Originally published at Digital Journal
Ignoring its own ruling that prohibits the execution of mentally retarded individuals, the United States Supreme Court on Tuesday rejected the appeal of a Texas man with an IQ of 61 convicted of murdering a police drug informant.
Following the high court’s denial, 54-year-old Marvin Wilson was executed by lethal injection at the state prison in Huntsville, Texas. Wilson was pronounced dead 14 minutes after being injected with a single deadly drug; he was the second Texas prisoner killed using the state’s new single-drug protocol.
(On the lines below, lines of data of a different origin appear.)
Lemma ring_move s l1 b l2 :
  ring s (l1 ++ b :: l2) ->
  let s1 := upd_buf (nxf s b) (set_prev (pvf s b)) s in
  let s2 := upd_buf (pvf s1 b) (set_next (nxf s1 b)) s1 in
  exists s', push_front b s2 = Ok tt s' /\ ring s' (b :: l1 ++ l2) /\ same_payload s s'.
Proof.
  intros Hr s1 s2. pose proof (ring_NoDup _ _ Hr) as Hnd.
  pose proof (fun i => proj1 (ring_elem _ _ i Hr)) as Hin.
  destruct Hr as (Hlen & Hp & Hl). apply (unlink (nxf s) (pvf s)) in Hl as Hu; [|done].
  assert (Hb : (b < NBUF)%nat) by (apply Hin, elem_of_app; right; by left).
  apply lseg_app in Hl as [Hl1 Hl2].
  assert (Hn : (nxf s b < S NBUF)%nat).
  { change (nxf s b) with (b_next (bat s b)). rewrite (lseg_start _ _ _ _ _ Hl2).
    destruct l2 as [|x l2]; simpl; [unfold head; lia|].
    assert (x < NBUF)%nat by (apply Hin; set_solver). lia. }
  assert (Hpv : (pvf s b < S NBUF)%nat).
  { apply lseg_rev in Hl1. change (pvf s b) with (b_prev (bat s b)).
    rewrite (lseg_start _ _ _ _ _ Hl1). destruct (rev l1) as [|x l] eqn:E; simpl; [unfold head; lia|].
    assert (x < NBUF)%nat; [|lia]. apply Hin, elem_of_app. left. rewrite in_rev_elem, E. by left. }
  assert (Hnb : nxf s b <> b).
  { change (nxf s b) with (b_next (bat s b)). rewrite (lseg_start _ _ _ _ _ Hl2).
    nodups Hnd. destruct l2; simpl; [unfold head; lia|set_solver]. }
  assert (E1 : nxf s1 b = nxf s b) by (apply nxf_upd_prev; lia).
  assert (E2 : pvf s1 b = pvf s b).
  { unfold s1. rewrite pvf_upd_prev by lia. by rewrite fupd_ne. }
  assert (L1 : length (bufs s1) = S NBUF) by (unfold s1; by rewrite length_upd).
  destruct (push_front_spec s2 (l1 ++ l2) b) as (s' & E & Hlen' & Hl' & Hs').
  - unfold s2. by rewrite length_upd.
  - done.
  - eapply lseg_ext; [| |exact Hu]; intros j; unfold s2; rewrite E1, E2.
    + rewrite nxf_upd_next by lia. apply fupd_ext. unfold s1. apply nxf_upd_prev. lia.
    + rewrite pvf_upd_next by lia. unfold s1. apply pvf_upd_prev. lia.
  - by rewrite Permutation_middle.
  - intros i Hi. apply Hin. set_solver.
  - exists s'. split; [done|]. split; [split_and!; [done| |done]|].
    + by rewrite Permutation_middle.
    + etransitivity; [|exact Hs']. unfold s2, s1.
      etransitivity; [|by apply same_payload_upd]. by apply same_payload_upd.
Qed.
Before being killed by the state for the 1992 murder of Jerry Williams, Wilson raised his head from his deathbed and nodded to his son and three sisters, who were watching through a glass window. He told them he loved them and asked them to give his mother, who was not present, “a big hug.”
“Y’all do understand that I came here a sinner and leaving a saint,” he said, speaking his final words. “Take me home Jesus, take me home Lord, take me home Lord!”
Wilson’s attorneys based their appeal on the fact that his IQ was determined to be 61, well below 70, the threshold for mental retardation. Wilson’s IQ places him in the very bottom 1% of individuals for intellectual capacity. His reading and writing level was determined to be that of a 7-year-old child’s, and he could not hold down a job or even properly dress himself.
In Atkins v. Virginia (2002), the US Supreme Court ruled that executing such individuals was a violation of the Constitution’s Eighth Amendment prohibition of cruel and unusual punishment. But Texas simply redefined retardation, based in part on the fictional character Lennie Small from John Steinbeck’s novel “Of Mice and Men.” In establishing what are known as the Briseno factors, which Texas uses to determine whether an individual is retarded or not, the state implicitly asserts that anyone less mentally impaired than Steinbeck’s Lennie is fit for execution.
Steinbeck’s son Thomas slammed the Texas Court of Criminal Appeals for using Lennie as a benchmark to determine who should be executed. “I am deeply troubled by today’s scheduled execution of Marvin Wilson… I had no idea that the great state of Texas would use a fictional character that my father created to make a point about human loyalty and dedication… as a benchmark to identify whether defendants with intellectual disability should live or die… The character of Lennie was never intended to be used to diagnose a medical condition like intellectual disability.”
Lee Kovarsky, Wilson’s lead defense attorney, told the Guardian that he was “gravely disappointed and saddened” by his client’s execution. Kovarsky said it was “outrageous that the state of Texas continues to utilize unscientific guidelines… to determine which citizens with intellectual disability are exempt from execution.”
Wilson isn’t the first mentally retarded Texas convict to be executed in violation of the Supreme Court’s prohibition. Last June, Milton Mathis, who scored a 62 on the state’s own IQ test, was killed by lethal injection.